Young told SPACE.com that his own view is that the ISS represents part of the future vision of NASA. Learning more from long duration human spaceflight is critical to bolder objectives, he stressed.
"I have no crystal ball that tells me when we're going to do something beyond space station. But I don't have any question whatsoever in my mind that we will do something beyond space station, as a country or as an international endeavor," Young said. Research carried out on the ISS can help us get ready to stretch out beyond low Earth orbit, he said.
Young's IMCE findings are to be presented to the NASA Advisory Council (NAC) early next week. That group plans to hash over the task force recommendations, doing so at a time to influence NASA's 2003 fiscal year budget request.
Other studies that delve into ISS problems are underway too.
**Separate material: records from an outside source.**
Lemma CalculateRoot_binding_witness :
  collision_free (H := toy_hash) (root_messages (H := toy_hash) 3 [[1]; [2]; [3]] ++ root_messages (H := toy_hash) 3 [[1]; [2]; [4]]) ∧
  CalculateRoot (H := toy_hash) [[1]; [2]; [3]] ≠ CalculateRoot (H := toy_hash) [[1]; [2]; [4]].
Proof.
  assert (collision_free (H := toy_hash) (root_messages (H := toy_hash) 3 [[1]; [2]; [3]] ++ root_messages (H := toy_hash) 3 [[1]; [2]; [4]])) as Hf
    by (apply collision_free_NoDup, (bool_decide_unpack _); vm_compute; exact I).
  split; [exact Hf|]. intros E.
  pose proof (CalculateRoot_binding (H := toy_hash) (H0 := toy_hash_laws) [[1]; [2]; [3]] [[1]; [2]; [4]] Hf E). done.
Defined.

(** [CalculateRootFromAppendPath] on two values and their append path
    returns the right root, but its new append path starts with a hash over
    the whole tree where [Append] keeps the new leaf: the second loop runs
    over the whole append path instead of its first [subTreeIndex]
    elements. *)
Theorem CalculateRootFromAppendPath_wrong_path `{HashLaws} (a b v : bytes) :
  let R := CalculateRoot [a; b] in
  CalculateRootFromAppendPath v [R] 2
  = Ok (mkRootWithAppendPath (CalculateRoot [a; b; v]) [CalculateRoot [a; b; v]; R] 3)
  ∧ path_of [a; b; v] [leafHash v; R].
Proof.
  split; [reflexivity|].
  apply (path_cons 1 [a; b] [v] [leafHash v]); [done|done|done|].
  apply (path_cons 0 [v] [] []); [done|done|done|apply path_nil].
Qed.

Lemma CalculateRootFromAppendPath_wrong_path_witness :
  path_of (H := toy_hash) [[1]; [2]; [3]]
    [leafHash (H := toy_hash) [3]; CalculateRoot (H := toy_hash) [[1]; [2]]].
Proof.
  apply (CalculateRootFromAppendPath_wrong_path (H := toy_hash) (H0 := toy_hash_laws) [1] [2] [3]).
Defined.

(** [CalculateRootFromAppendPath] panics on every size whose bytes hold
    two non-zero ones, such as 257: the leading-zero trimming keeps only the
    bytes from the last non-zero one. *)
Theorem CalculateRootFromAppendPath_panics `{Hasher} value appendPath :
  CalculateRootFromAppendPath value appendPath 257 = Panic.
Proof. reflexivity. Qed.

Lemma right_witness_stuck `{Hasher} fuel a l b r h layer :
  right_witness_loop fuel 0 layer 0 false (a :: l) (b :: r) h = OutOfFuel.
Proof.
  revert layer. induction fuel as [|fuel IH]; intros layer; [done|].
  assert (bit_at 0 layer = false) as Hb by (unfold bit_at; by rewrite Z.shiftr_0_l).
  cbn [right_witness_loop]. rewrite !Hb. apply IH.
Qed.

(** [CalculateRootFromRightWitness], and with it [VerifyRightWitness],
    never returns on some inputs: with node index zero, two or more hashes on
    each side leave its loop without progress whatever number of rounds is
    allowed. *)
Theorem VerifyRightWitness_diverges `{Hasher} fuel a b l c d r root :
  VerifyRightWitness fuel 0 (a :: b :: l) (c :: d :: r) root = OutOfFuel.
Proof. unfold VerifyRightWitness. cbn. by rewrite right_witness_stuck. Qed.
Both the General Accounting Office, as well as a U.S. House of Representatives special study team are wrapping up their independent looks at the station program.
Early reaction
John Logsdon, Director of the Space Policy Institute at George Washington University, said that the Young task force is not an assessment of the station. The Young group was tasked to take as a given the Office of Management and Budget (OMB) defined station of last January. In doing that, he said, they were to focus on a central question: Can NASA finish that defined station for $8.3 billion dollars.
It's not an assessment of the ISS program, Logsdon said. Rather, can NASA manage the project to cost?
What the group found is that NASA's Johnson Space Center -- the space agency's focus for human spaceflight -- and the contractors are very good at managing to technical successand not good to managing at cost or schedule, Logsdon said.
Logsdon said the Young report is "an indictment of the management approach taken." Sorting out and stabilizing the station program "is going to be painful," he said.
Just dumping more money into the ISS program, without fixing current woes, is ill advised, Logsdon said. "If you put extra money in, you don't know where it's going. It disappears down a hole," he said.
"That's what this [the Young report] is all about. It is trying to get some management responsibility and credibility into the project. It's not a judgement on the station program, or the wisdom of going ahead or options for proceeding," Logsdon said.
Mixed messages
"The experience of the station, to date, is that we've really made it very difficult for America's ISS partners to hold firm," Logsdon said. "The station program will send very mixed messages about future large-scale international partnerships," he said.
Logsdon said that if the program gets straightened out, and that a functioning ISS partnership between nations holds firm, that's great.
"But we've certainly caused a few gray hairs in Europe and Japan, along the way. They will, and should, think twice about entering into long-term, open-ended partnerships with us, where they are dependent upon our performance," Logsdon said.